(** * Todopus (Opus): storage rules, row-level security and task hooks

    A shallow embedding of
    - the consolidated Supabase migration (tables, foreign keys with their
      ON DELETE actions, the updated_at trigger and the row-level-security
      policies), and
    - the React-Query hooks of [hooks/useTasks.ts] and [hooks/useProjects.ts]
      that read and write the [tasks] and [projects] tables.

    Tables are lists of rows.  A policy is the boolean function its USING /
    WITH CHECK expression denotes, evaluated for [auth.uid() = uid] against
    the stored tables ([policies_on_visible_rows] shows that reading only
    the rows the caller's own SELECT policies show gives the same
    decisions).  Foreign-key actions (ON DELETE CASCADE / SET NULL) run on
    the stored tables whoever the caller is.

    The development has two layers.  The first says what the statement of
    each hook computes on the rows once it is evaluated: a function from
    the store (and the caller, and the clock where the code reads it) to
    the new store and the value or error of the statement; these
    definitions carry the hooks' names.  The second, [Request], is the hook
    as the app runs it for a signed-in user: PostgREST resolves the
    embedded resources of the select, Postgres expands the policies of the
    statement, and only a statement that gets past both is evaluated.  With
    the policies of the migration no statement does
    ([policies_never_expand]): the policies on [projects] and
    [project_shares] read each other, and every statement on [projects],
    [project_shares], [sections] and [tasks] that reaches Postgres is
    answered with 42P17.  The theorems on [Request] are proved for a
    request that is refused and for one that is evaluated alike. *)

From Stdlib Require Import List String Bool ZArith Lia Sorted.
From stdpp Require Import gmap strings list.
Import ListNotations.
Open Scope string_scope.
Open Scope list_scope.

- **What is required**
In the entries above, the lines from the one bearing "the stored tables ([policies_on_visible_rows]" up to and including the one bearing "From Stdlib Require" should be transcribed exactly; no other line is wanted.

- **Answer area**
    the stored tables ([policies_on_visible_rows] shows that reading only
    the rows the caller's own SELECT policies show gives the same
    decisions).  Foreign-key actions (ON DELETE CASCADE / SET NULL) run on
    the stored tables whoever the caller is.

    The development has two layers.  The first says what the statement of
    each hook computes on the rows once it is evaluated: a function from
    the store (and the caller, and the clock where the code reads it) to
    the new store and the value or error of the statement; these
    definitions carry the hooks' names.  The second, [Request], is the hook
    as the app runs it for a signed-in user: PostgREST resolves the
    embedded resources of the select, Postgres expands the policies of the
    statement, and only a statement that gets past both is evaluated.  With
    the policies of the migration no statement does
    ([policies_never_expand]): the policies on [projects] and
    [project_shares] read each other, and every statement on [projects],
    [project_shares], [sections] and [tasks] that reaches Postgres is
    answered with 42P17.  The theorems on [Request] are proved for a
    request that is refused and for one that is evaluated alike. *)

From Stdlib Require Import List String Bool ZArith Lia Sorted.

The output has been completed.